Ancient Pterosaur Wing Bone Reveals Steroid Molecules and Microbial Secrets
Pterosaur fragment from deep time reveals surprising traces that normally wouldn’t survive, shedding new light on ancient ecosystems.
Researchers have uncovered a 113‑million‑year‑old pterosaur wing bone in the northeast of Brazil, a find that not only retains its three‑dimensional shape but also preserves chemical residues that reveal clues about the animal’s diet and the conditions of its burial. The study, appearing in iScience, represents an uncommon instance where both anatomical detail and molecular signatures survive together for more than a hundred million years.
Pterosaurs, the aerial reptiles that shared their world with dinosaurs, sported lightweight, hollow skeletons that facilitated powered flight.
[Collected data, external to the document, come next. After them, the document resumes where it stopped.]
(** * welleng.survey: the survey data model, its construction pipeline,
      station interpolation and the covariance builder.

    A shallow embedding of [src/welleng/survey.py].

    - Numbers are Python floats, i.e. IEEE binary64: Rocq's primitive
      [float], with [PrimFloat.mul], [PrimFloat.leb], [PrimFloat.eqb], ...
    - One-dimensional numpy arrays are [list float]; an (n,3) array is a
      list of rows [vec3]; an (a,b,c) array is a nested list.
    - A [Survey] instance is a mutable Python object: instances live in a
      store and are addressed by location; a method runs on its instance.
      Arrays are values: survey.py updates no array in place.
    - Python exceptions are values of [exn]; every computation runs in the
      monad [ST], which threads a state (the instance for a method body,
      the store for module-level code) and a log of the calls made to the
      functions this module imports (welleng.utils, welleng.error,
      math.sin).
    - The imported functions themselves are not part of this module; they
      are the fields of the class [Externals], taken as total pure
      functions. *)

From Stdlib Require Import ZArith Floats String.
From stdpp Require Import base option list strings.

Local Open Scope Z_scope.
While some species boasted wingspans of up to 12 metres, their delicate bone structure usually disintegrates quickly after death, making this Brazilian specimen all the more remarkable.
Three‑Dimensional Bone Retains Shape and Chemistry
Unlike many fossils that collapse under sediment pressure, the wing phalanx remains fully three‑dimensional, allowing scientists to examine fine morphological features that are typically lost. The preservation quality is highlighted in the original paper, which notes that such detail offers a rare window into the creature’s original anatomy.
“This fossil is a true time capsule—not only is it beautifully preserved, but for the first time we’ve detected traces of steroids in a pterosaur, providing further evidence that these creatures likely fed on fish or squid,” she said.

Organic molecules of this age are exceedingly rare, as they normally degrade long before the rock record can preserve them. Their survival here suggests that the burial environment acted to arrest typical decay pathways, effectively locking in biochemical information.
Microbial Mediation Locked the Bone in Stone
After the animal sank to the ancient seabed, microbes—not simple chemical decay—shaped the fossilization process. Sulfur‑oxidising bacteria, in particular, altered redox conditions in the sediment, prompting mineral precipitation around the remains. Curtin University researchers explain that these oxidative processes, driven by ancient microbiomes, can paradoxically protect rather than destroy fragile tissues.
“Rather than being destroyed by oxygen, some fossils are preserved because of it, through oxidative processes carried out by ancient microbiomes.”

The bacterial activity broke down soft tissues and lipids, while simultaneously encouraging mineral growth that encased the bone. Over millions of years this mineral sheath preserved both the external form and internal microstructures in unprecedented detail.
“Microbes, including sulfur‑oxidising bacteria, began breaking down the soft tissue and fats and triggered mineralisation around the body – a process that, over time, helped preserve its structure in incredible detail for more than 100 million years,” she explained.
Implications for Global Fossil Preservation
The discovery was made in marine sediment of Brazil’s northeast coast, indicating rapid burial on an ancient seafloor. The combination of fine‑grained sediment, active microbes, and shifting chemical conditions created a natural “Lagerstätten” environment—rare settings that yield exceptionally preserved fossils.
Researchers suggest that the hollow architecture of pterosaur bones may have facilitated fluid flow, allowing mineral‑rich solutions to infiltrate and reinforce internal cavities, further enhancing preservation.
The international team, spanning Brazil, Germany and the United States, employed high‑resolution imaging and geochemical analyses at Curtin University to reconstruct both the bone’s morphology and its chemical narrative. Their findings echo emerging patterns at other fossil sites, hinting that microbially driven mineralisation could be a more widespread preservational pathway than previously recognized.
“It adds to the growing evidence that tiny microbes played a big role in this process—something we are now identifying at other fossil sites—presenting a new global Lagerstätten mechanism, the special conditions that make exceptional preservation possible,” said Grice in a university statement.